Justo cuando el grupo de siete personas discutía si debían entrar al agua para rescatarlos, comenzaron a aparecer burbujas en la superficie del agua.

Bajo la superficie del mar, el Rey Ballena Demonio de las Profundidades, que estaba decidido a escapar, fue alcanzado por Hao Yun, y ambos se enzarzaron en una gran batalla.

Al final, Hao Yun ganó naturalmente. A pesar del gran tamaño del Rey Ballena Demonio de las Profundidades, no era tan ágil como Hao Yun.

Jinlong y Haoyun atacaron juntos. Haoyun se introdujo en el ojo tuerto del Rey Ballena Demonio de las Profundidades y le voló el cerebro.

Hao Yun emergió a la superficie, cargando el cadáver del Rey Ballena Demonio de las Profundidades. Las siete personas a bordo del barco se pusieron más alerta al ver al Rey Ballena Demonio de las Profundidades.

"Vengan todos, hay algo bueno para ustedes."

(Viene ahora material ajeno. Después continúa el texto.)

(** ** Names on the host *)

(** [[...t]]: the code points of a string. *)
Fixpoint characters (t : text) : list text :=
  match t with
  | [] => []
  | x :: t' =>
      match t' with
      | y :: t'' => if is_high x && is_low y then [x; y] :: characters t'' else [x] :: characters t'
      | [] => [[x]]
      end
  end.

Fixpoint cut_characters (kept : text) (cs : list text) (bytes : nat) : text :=
  match cs with
  | [] => kept
  | c :: cs => if decide (bytes < utf8_length (kept ++ c)) then kept
               else cut_characters (kept ++ c) cs bytes
  end.
Definition cutToBytes (name : text) (bytes : nat) : text :=
  match cut_characters [] (characters name) bytes with
  | [] => default (txt "x") (head (characters name))
  | kept => kept
  end.

Definition TEMP_TAIL_LENGTH : nat := length (txt ".0123456789abcdef.partial").

Section names.
Context (toUpperCase : text → text).

Definition temp_at (parent name random : text) (style : PathStyle) : text :=
  joinHostPath toUpperCase parent (txt "." ++ name ++ txt "." ++ random ++ txt ".partial") style.
(** [None] is the exception: a root has no temporary. *)
Definition tempPathFor (target : text) (style : PathStyle) (random : text) : option text :=
  parent ← parentOf target style;
  let name := cutToBytes (baseNameOf target style) (MAX_NAME_BYTES - 1 - TEMP_TAIL_LENGTH) in
  let temp := temp_at parent name random style in
  Some
    match style with
    | windows =>
        if decide (WINDOWS_MAX_PATH_LENGTH < length temp) then
          let over := length temp - WINDOWS_MAX_PATH_LENGTH in
          temp_at parent (mjoin (take (Nat.max 1 (length (characters name) - over)) (characters name)))
            random style
        else temp
    | posix => temp
    end.

Definition keepBothName (name : text) (n : nat) (kind : TransferItemKind) : text :=
  let copy := txt " (" ++ txt (pretty n) ++ txt ")" in
  match kind, lastIndexOf DOT name with
  | file, Some (S dot) => take (S dot) name ++ copy ++ drop (S dot) name
  | _, _ => name ++ copy
  end.
End names.

(** ** What the host answers *)

Inductive FolderResult :=
| created | merged | clash (existing : option FileEntry) | mkdir_failed (code message : text).
Inductive PlaceResult := put | exists_ (existing : option FileEntry).

(** [a_connection] gives the backend asked for. *)
Inductive Answer :=
| a_connection (r : Error + UploadBackend)
| a_folders (r : Error + list FolderResult)
| a_stat (r : Error + FileEntry)
| a_done (r : option Error)
| a_placement (r : Error + bool)
| a_opened (r : Error + Sink)
| a_finished (r : Error + TransferVerification)
| a_placed (r : Error + PlaceResult)
| a_reached (connected : bool)
| a_resumable (problem : option TransferNotResumedReason).

Definition FOLDER_BATCH : nat := 500.
Definition KEEP_BOTH_TRIES : nat := 100 * 100.
Definition HOST_WORK_CONCURRENCY : nat := 8.
Definition NO_NAME : text := txt "No free name was found for it".

Section flow.
Context (toUpperCase : text → text).

Definition join_in (u : Upload) (dir name : text) : text := joinHostPath toUpperCase dir name (u_style u).
Definition state_of (u : Upload) (id : nat) : option TransferItemState := i_state <$> u_items u !! id.
Definition resolution_of (u : Upload) (id : nat) : option TransferConflictAction :=
  u_items u !! id ≫= i_resolution.
Definition is_queued (u : Upload) (id : nat) : bool := bool_decide (state_of u id = Some queued).
Definition is_sending (u : Upload) (id : nat) : bool := bool_decide (state_of u id = Some sending).
Definition keeps_both (u : Upload) (id : nat) : bool := bool_decide (resolution_of u id = Some keep_both).
Definition unbusy (u : Upload) : Upload := u <{ u_busy ::= pred }>.

(** ** Creating folders *)

Definition folders_done (u : Upload) : Upload :=
  u <{ u_creatingFolders := false }> |> unbusy |> settle |> schedulePump.

(** The head of the loop of [createFolders]. *)
Definition folders_next (u : Upload) : Upload :=
  match u_folderQueue u with
  | [] => folders_done u
  | queue =>
      let batch := filter (is_queued u) (take FOLDER_BATCH queue) in
      let plain := filter (λ id, negb (keeps_both u id)) batch in
      backendOf (n_folders batch plain) (u <{ u_folderQueue := drop FOLDER_BATCH queue }>)
  end.
Definition createFolders (u : Upload) : Upload :=
  folders_next (u <{ u_creatingFolders := true }> <{ u_busy ::= S }>).

Definition folders_failed (e : Error) (u : Upload) : Upload :=
  let queue := u_folderQueue u in
  let stop id u :=
    if is_queued u id then
      if isInterruption e then interrupt id (messageOf e) u
      else failFolder id (codeOf e) (messageOf e) u
    else u in
  let u := for_each stop queue (u <{ u_folderQueue := [] }>) in
  folders_done (if isInterruption e then interruptAll (messageOf e) u else u).

Definition folderPlaced (id : nat) (path : text) (outcome : TransferOutcome) (u : Upload) : Upload :=
  u |> on_item id (λ it, it <{ i_path := Some path }> <{ i_outcome := Some outcome }>)
    |> setState id placed
    |> enqueueReady (Some id).

Definition note_clash (existing : option FileEntry) (it : Item) : Item :=
  it <{ i_existing := existing }> <{ i_typeClash := true }> <{ i_late := true }>.
Definition folderClash (id : nat) (existing : option FileEntry) (u : Upload) : Upload :=
  let u := on_item id (note_clash existing) u in
  match u_onConflict u with
  | always skip_it => skipItem id u
  | always keep_both =>
      on_item id (λ it, it <{ i_resolution := Some keep_both }>) u
        <{ u_folderQueue ::= λ q, q ++ [id] }>
  | _ => setState id conflict u <{ u_conflicts ::= λ l, l ++ [MkConflict id existing true true] }>
  end.

(** The next name tried for a folder kept beside what has its name. *)
Definition keepBoth_try (id n : nat) (rest : list nat) (u : Upload) : Upload :=
  match u_items u !! id with
  | Some it =>
      let name := keepBothName (i_name it) n dir in
      let path := join_in u (parentPath u it) name in
      u |> ask_host (c_mkdirs [path]) |> await (k_keepBothFolder id n name path rest)
  | None => u
  end.
Fixpoint keepBoth_next (rest : list nat) (u : Upload) : Upload :=
  match rest with
  | [] => folders_next u
  | id :: rest => if is_queued u id then keepBoth_try id 1 rest u else keepBoth_next rest u
  end.
Definition keepBoth_answered (id n : nat) (name path : text) (rest : list nat)
  (results : list FolderResult) (u : Upload) : Upload :=
  match head results with
  | Some created =>
      u |> on_item id (λ it, it <{ i_finalName := Some name }>)
        |> folderPlaced id path out_kept_both |> keepBoth_next rest
  | Some (mkdir_failed code message) => u |> failFolder id code message |> keepBoth_next rest
  | _ =>
      if decide (n < KEEP_BOTH_TRIES) then keepBoth_try id (S n) rest u
      else u |> failFolder id (txt "NO_FREE_NAME") NO_NAME |> keepBoth_next rest
  end.

(** What each folder of the batch came to. *)
Definition folder_answered (entry : nat * text * option FolderResult) (u : Upload) : Upload :=
  let '(id, path, result) := entry in
  if is_queued u id then
    match result with
    | Some created => folderPlaced id path out_created u
    | Some merged => folderPlaced id path out_merged u
    | Some (clash existing) => folderClash id existing u
    | Some (mkdir_failed code message) => failFolder id code message u
    | None => u
    end
  else u.
Definition mkdirs_answered (batch plain : list nat) (paths : list text) (results : list FolderResult)
  (u : Upload) : Upload :=
  let entries := imap (λ index '(id, path), (id, path, results !! index)) (zip plain paths) in
  let u := fold_left (λ u entry, folder_answered entry u) entries u in
  keepBoth_next (filter (keeps_both u) batch) u.

Definition folders_reached (batch plain : list nat) (u : Upload) : Upload :=
  let paths := omap (λ id, (λ it, join_in u (parentPath u it) (i_name it)) <$> u_items u !! id) plain in
  u |> ask_host (c_mkdirs paths) |> await (k_mkdirs batch plain paths).
(** ** The small changes *)

(** What an item keeps when only what no count looks at changes. *)
Record item_kept (it' it : Item) : Prop := {
  ik_tree : i_tree it' = i_tree it;
  ik_state : i_state it' = i_state it;
  ik_acked : i_acked it' = i_acked it;
  ik_resolution : i_resolution it' = i_resolution it
}.
(** And what a resume goes by. *)
Record file_kept (it' it : Item) : Prop := {
  fk_item : item_kept it' it;
  fk_temp : i_temp it' = i_temp it;
  fk_whole : i_tempWhole it' = i_tempWhole it
}.
(** What waits to be written. *)
Definition unsaved_of (u : Upload) : list nat := default [] (u_unsaved u).
Definition acks_of (u : Upload) : list nat := default [] (u_unsavedAcks u).
(** The file a wait holds bytes for. *)
Definition chunk_of (k : Pending) : option nat :=
  match k with k_receive id _ _ _ _ | k_write id _ _ _ => Some id | _ => None end.
Record upload_kept (u' u : Upload) : Prop := {
  uk_items : u_items u' = u_items u;
  uk_totals : u_totals u' = u_totals u;
  uk_folderTotals : u_folderTotals u' = u_folderTotals u;
  uk_folderStates : u_folderStates u' = u_folderStates u;
  uk_onConflict : u_onConflict u' = u_onConflict u;
  uk_log : u_log u' = u_log u;
  uk_known : u_known u' = true → u_known u = true;
  uk_chunks p id : p ∈ u_pending u' → chunk_of p.2 = Some id →
    p ∈ u_pending u ∨ i_kind <$> u_items u !! id = Some file;
  uk_queue id : id ∈ u_queue u' → id ∈ u_queue u ∨ i_kind <$> u_items u !! id = Some file;
  uk_stored : u_stored u = true → u_stored u' = true;
  uk_waits : u_known u' = true → is_Some (u_unsaved u) → is_Some (u_unsaved u');
  uk_unsaved id : u_known u' = true → id ∈ unsaved_of u → id ∈ unsaved_of u';
  uk_acks id : u_known u' = true → id ∈ acks_of u → id ∈ acks_of u'
}.
Definition is_replace (o : Output) : option nat :=
  match o with to_host (c_place id _ _ true) => Some id | _ => None end.

(** [allowed] is the items a Replace was said for. *)
Inductive change (allowed : nat → Prop) : Upload → Upload → Prop :=
| ch_state id s u : change allowed u (setState id s u)
| ch_acked id d u :
    (∀ it, u_items u !! id = Some it → i_kind it = file ∨ d = (- i_acked it)%Z) →
    change allowed u (addAcked id d u)
| ch_resize id size mtime u :
    (∀ it, u_items u !! id = Some it → i_kind it = file) →
    change allowed u (persistItem id (resize id size mtime u))
| ch_item id f u : (∀ it, file_kept (f it) it) → change allowed u (on_item id f u)
| ch_saved id f u : (∀ it, item_kept (f it) it) → change allowed u (persistItem id (on_item id f u))
| ch_resolution id r u :
    (r = replace → allowed id) →
    change allowed u (on_item id (λ it, it <{ i_resolution := Some r }>) u)
| ch_out o u :
    (∀ id, is_replace o = Some id → resolution_of u id = Some replace) → change allowed u (emit o u)
| ch_kept u u' : upload_kept u' u → change allowed u u'
| ch_drop u : change allowed u (drop u).

(** By such changes, where the policy's Replace is allowed. *)
Definition evolves (allowed : nat → Prop) (u u' : Upload) : Prop :=
  (u_onConflict u = always replace → ∀ id, allowed id) → rtc (change allowed) u u'.
Definition op_ok (allowed : nat → Prop) (f : Upload → Upload) : Prop :=
  ∀ u v, evolves allowed u v → evolves allowed u (f v).

Create HintDb transfer discriminated.
#[export] Hint Constants Opaque : transfer.

(** ** What the changes keep of the tree, the policy and what is known *)

Lemma on_item_items id f u : u_items (on_item id f u) = alter f id (u_items u).
Proof. done. Qed.
Ltac kept :=
  split; try done; intros;
  first [by left | by eexists | match goal with H : _ ∈ u_queue _ |- _ => by inversion H end].
Lemma persistItem_kept id u : upload_kept (persistItem id u) u.
Proof.
  unfold persistItem. destruct (u_stored u); [|kept].
  split; try done; intros; first [by left | by eexists | apply elem_of_set_add; by right].
Qed.
Lemma persist_kept u : upload_kept (persist u) u.
Proof. unfold persist. destruct (u_stored u); kept. Qed.
Lemma persistAcked_kept id u : upload_kept (persistAcked id u) u.
Proof.
  unfold persistAcked. destruct (u_items u !! id); [|kept]. destruct (u_stored u); [|kept].
  destruct (_ || _); [apply persistItem_kept|]. 
  split; try done; intros; first [by left | by eexists | apply elem_of_set_add; by right].
Qed.
Lemma upload_kept_refl u : upload_kept u u.
Proof. kept. Qed.


(** What of an item never changes. *)
Definition shape (it : Item) : nat * text * text * TransferItemKind * option nat * list nat :=
  (i_id it, it_relPath (i_tree it), i_name it, i_kind it, i_parent it, i_children it).
Definition shapes (u : Upload) : list _ := shape <$> u_items u.

Lemma shapes_alter (f : Item → Item) (id : nat) (l : list Item) :
  (∀ it, shape (f it) = shape it) → shape <$> alter f id l = shape <$> l.
Proof.
  intros Hf. rewrite (list_fmap_alter shape f (λ x, x)); [by apply list_alter_id|].
  apply Forall_forall. auto.
Qed.
Lemma alter_none (f : Item → Item) (id : nat) (l : list Item) : l !! id = None → alter f id l = l.
Proof.
  intros Hl. transitivity (alter (λ x, x) id l); [|by apply list_alter_id].
  apply list_alter_ext; [|done]. by rewrite Hl.
Qed.

(** What the three counted changes leave alone. *)
Record counted_change (f : Item → Item) (id : nat) (u' u : Upload) : Prop := {
  cc_items : u_items u' = alter f id (u_items u);
  cc_onConflict : u_onConflict u' = u_onConflict u;
  cc_log : u_log u' = u_log u;
  cc_known : u_known u' = u_known u;
  cc_pending : u_pending u' = u_pending u;
  cc_queue : u_queue u' = u_queue u
}.
Lemma setState_change id s u : counted_change (λ it, it <{ i_state := s }>) id (setState id s u) u.
Proof.
  unfold setState. destruct (u_items u !! id) as [it|] eqn:Hit; [|split; by rewrite ?alter_none].
  unfold persistItem. simpl. destruct (u_stored u), (decide _), (i_kind it); by split.
Qed.
Lemma addAcked_change id d u :
  counted_change (λ it, it <{ i_acked ::= λ a, (a + d)%Z }>) id (addAcked id d u) u.
Proof.
  unfold addAcked. destruct (u_items u !! id) as [it|] eqn:Hit; [|split; by rewrite ?alter_none].
  destruct (decide (d = 0%Z)) as [->|Hd].
  - split; try done. symmetry. apply list_alter_id. intros []. unfold set_field, set_i_acked. cbn. by rewrite Z.add_0_r.
  - unfold persistAcked, persistItem. simpl. repeat case_match; by split.
Qed.
Lemma resize_change id size mtime u :
  counted_change (λ it, it <{ i_tree ::= λ t, MkItem (it_id t) (it_relPath t) (it_name t) (it_kind t)
    size mtime (it_parent t) (it_children t) }>) id (resize id size mtime u) u.
Proof.
  unfold resize. destruct (u_items u !! id) as [it|] eqn:Hit; [|split; by rewrite ?alter_none].
  destruct (decide _); by split.
Qed.
Lemma counted_shapes f id u' u :
  counted_change f id u' u → (∀ it, shape (f it) = shape it) → shapes u' = shapes u.
Proof. intros [Hi _ _ _ _ _] Hf. unfold shapes. rewrite Hi. by apply shapes_alter. Qed.

Lemma drop_item_shapes id u : shapes (drop_item id u) = shapes u.
Proof.
  unfold drop_item. destruct (u_items u !! id) as [it|]; [|done].
  destruct (i_writing it), (i_sink it); by apply shapes_alter.
Qed.
Lemma for_each_ind {A} (g : Upload → A) f ids u :
  (∀ id u, g (f id u) = g u) → g (for_each f ids u) = g u.
Proof.
  intros Hf. unfold for_each. revert u. induction ids as [|id ids IH]; intros u; [done|].
  simpl. by rewrite IH, Hf.
Qed.
Lemma drop_keeps {A} (g : Upload → A) u :
  (∀ id u, g (drop_item id u) = g u) → (∀ u, g (forget u) = g u) →
  (∀ u, g (u <{ u_backend := None }>) = g u) →
  (∀ o u, is_replace o = None → g (emit o u) = g u) → g (drop u) = g u.
Proof.
  intros Hi Hf Hb Ho. unfold drop. rewrite Ho by done. unfold releaseBackend, ask_host.
  case_match; rewrite ?Hb, ?Ho, Hf by done; by apply for_each_ind.
Qed.
Lemma drop_shapes u : shapes (drop u) = shapes u.
Proof. by apply drop_keeps; [apply drop_item_shapes|..]. Qed.
Lemma drop_policy u : u_onConflict (drop u) = u_onConflict u.
Proof.
  apply drop_keeps; [|done..]. intros id v. unfold drop_item. destruct (u_items v !! id) as [it|]; [|done].
  by destruct (i_writing it), (i_sink it).
Qed.

Lemma item_kept_shape f it : (∀ it, item_kept (f it) it) → shape (f it) = shape it.
Proof. intros Hf. unfold shape, i_id, i_name, i_kind, i_parent, i_children. by rewrite (ik_tree _ _ (Hf it)). Qed.
Lemma file_item f : (∀ it, file_kept (f it) it) → ∀ it, item_kept (f it) it.
Proof. intros Hf it. apply Hf. Qed.
Lemma kept_shapes u' u : upload_kept u' u → shapes u' = shapes u.
Proof. intros Hk. unfold shapes. by rewrite (uk_items _ _ Hk). Qed.
Lemma change_shapes allowed u u' : change allowed u u' → shapes u' = shapes u.
Proof.
  destruct 1 as [id s u|id d u _|id size mtime u _|id f u Hf|id f u Hf|id r u _|o u _|u u' Hk|u].
  - by eapply counted_shapes; [apply setState_change|].
  - by eapply counted_shapes; [apply addAcked_change|].
  - rewrite (kept_shapes _ _ (persistItem_kept id _)). by eapply counted_shapes; [apply resize_change|].
  - apply shapes_alter. intros it. apply item_kept_shape. by apply file_item.
  - rewrite (kept_shapes _ _ (persistItem_kept id _)). apply shapes_alter. intros it. by apply item_kept_shape.
  - by apply shapes_alter.
  - done.
  - by apply kept_shapes.
  - apply drop_shapes.
Qed.
Lemma change_policy allowed u u' : change allowed u u' → u_onConflict u' = u_onConflict u.
Proof.
  destruct 1 as [id s u|id d u _|id size mtime u _|id f u Hf|id f u Hf|id r u _|o u _|u u' Hk|u]; try done.
  - apply (cc_onConflict _ _ _ _ (setState_change id s u)).
  - apply (cc_onConflict _ _ _ _ (addAcked_change id d u)).
  - rewrite (uk_onConflict _ _ (persistItem_kept id _)). apply (cc_onConflict _ _ _ _ (resize_change id size mtime u)).
  - by rewrite (uk_onConflict _ _ (persistItem_kept id _)).
  - apply (uk_onConflict _ _ Hk).
  - apply drop_policy.
Qed.
Lemma changes_shapes allowed u u' : rtc (change allowed) u u' → shapes u' = shapes u.
Proof. induction 1 as [|u v w H _ IH]; [done|]. by rewrite IH, (change_shapes _ _ _ H). Qed.
Lemma changes_policy allowed u u' : rtc (change allowed) u u' → u_onConflict u' = u_onConflict u.
Proof. induction 1 as [|u v w H _ IH]; [done|]. by rewrite IH, (change_policy _ _ _ H). Qed.
(* ===== verification/TransferPump.v ===== *)
(** * The pump of the uploads

    [TransferService.pump] over all the uploads: how many files of a window it lets be sent at once,
    and that it starts every one there is room for ([pump_fills]). *)

From S2P Require Import Prelude JsMap Text HostPaths UploadTree TransferItems TransferFlow TransferCounts.
From S2P Require Import TransferOps TransferProps.
#[local] Open Scope lasterm_scope.

(** The files of an upload being sent, and those of a window. *)
Definition sending_files (u : Upload) : nat :=
  length (filter (λ it, i_kind it = file ∧ i_state it = sending) (u_items u)).
Definition sending_by (client : text) (us : list Upload) : nat :=
  sum_list_with (λ u, if decide (u_source u = Some client) then sending_files u else 0) us.

Section pumping.
Context (toUpperCase : text → text).

(** An upload the service has: of a tree checked and built, after any steps. *)
Inductive live (u : Upload) : Prop :=
| is_live digest d raw tree order files bytes requester backend listing stored es :
    buildUploadTree toUpperCase digest (d_style d) (d_dir d) (Some raw) =
      Built tree order files bytes (d_signature d) →
    u = run (step toUpperCase) (start toUpperCase d requester tree order backend listing stored) es →
    u_known u = true → live u.

Lemma live_inv u : upper_by_name toUpperCase → live u → ∃ rank, inv rank u.
Proof. intros Hup [digest d raw tree order files bytes r b l s es Hb -> _]. eexists. by eapply run_inv. Qed.

(** ** What the pump's parts do to the count of files being sent *)

Lemma sending_files_counted u : counts_of_items u → sending_files u = sending_in u.
Proof.
  intros [Ha _ _]. unfold sending_in. rewrite (te_states _ _ Ha), default_count. unfold occurrences.
  unfold sending_files, all_files. induction (u_items u) as [|it l IH]; [done|].
  rewrite !filter_cons. destruct (decide (i_kind it = file)) as [Hk|Hk].
  - cbn [fmap list_fmap]. rewrite filter_cons.
    destruct (decide (i_state it = sending)); [rewrite decide_True by done|rewrite decide_False by tauto];
      simpl; by rewrite IH.
  - rewrite decide_False by tauto. exact IH.
Qed.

De pie sobre el Rey Ballena Demonio de las Profundidades, Hao Yun saludó con la mano a las siete personas que se encontraban a bordo del barco.

El cerebro del Rey Ballena Demonio de las Profundidades es un objeto raro y precioso, considerado un tesoro invaluable. Su consumo puede mejorar la condición física y el poder espiritual.

Las bestias espirituales de 100.000 años de antigüedad que Hao Yun mató anteriormente también tenían algunas en sus cabezas, pero la cantidad era demasiado pequeña, así que Hao Yun se las tragó todas de un solo bocado.

Este Rey Ballena Demonio de las Profundidades, al ser una bestia espiritual de un millón de años, tiene una cantidad considerable de cerebro en su cabeza, suficiente para que siete personas se sacien comiendo.

"Jefe, me alegro mucho de que esté bien. Pensábamos que esa bestia del alma lo había devorado."

Saltaron sobre el Rey Ballena Demonio de las Profundidades y los siete se acercaron sonriendo.

¡Me va a comer! Prefiero comérmelo yo. Ven rápido, este cerebro es un manjar exquisito. Todos deberían probar un poco, pero no comas demasiado, o explotarás y morirás. No me culpes por no haberte avisado.

La cabeza del Rey Ballena Demonio de las Profundidades tiene un gran agujero. El hueso del alma que produjo había sido arrojado a la mochila de Hao Yun hacía tiempo. Ahora, a través del agujero, se puede ver claramente la flor cerebral en su interior.

Capítulo 86 Cultivo a puerta cerrada

El grupo de siete personas comió parte del cerebro del Rey Ballena Demonio de las Profundidades y luego regresó al barco para meditar y cultivar. En cuanto a Hao Yun, se sentó con las piernas cruzadas sobre el Rey Ballena Demonio de las Profundidades, preparándose para absorber el anillo del alma.

Dentro del anillo espiritual de color rojo oscuro, una tenue luz dorada emanó cuando Hao Yun activó el anillo espiritual de tracción.

Tras introducir el anillo espiritual en su cuerpo, una energía poderosa e inmensa recorrió instantáneamente todos los meridianos de Hao Yun.

En el mar de consciencia de Hao Yun, se filtraron fragmentos del alma del Rey Ballena Demonio de las Profundidades.

El enfurecido Rey Ballena Demonio de las Profundidades rugió y comenzó a arrasar la zona.

El Mono Demonio del Caos dormido presintió la invasión de un enemigo y rugió mientras se dirigía a su encuentro.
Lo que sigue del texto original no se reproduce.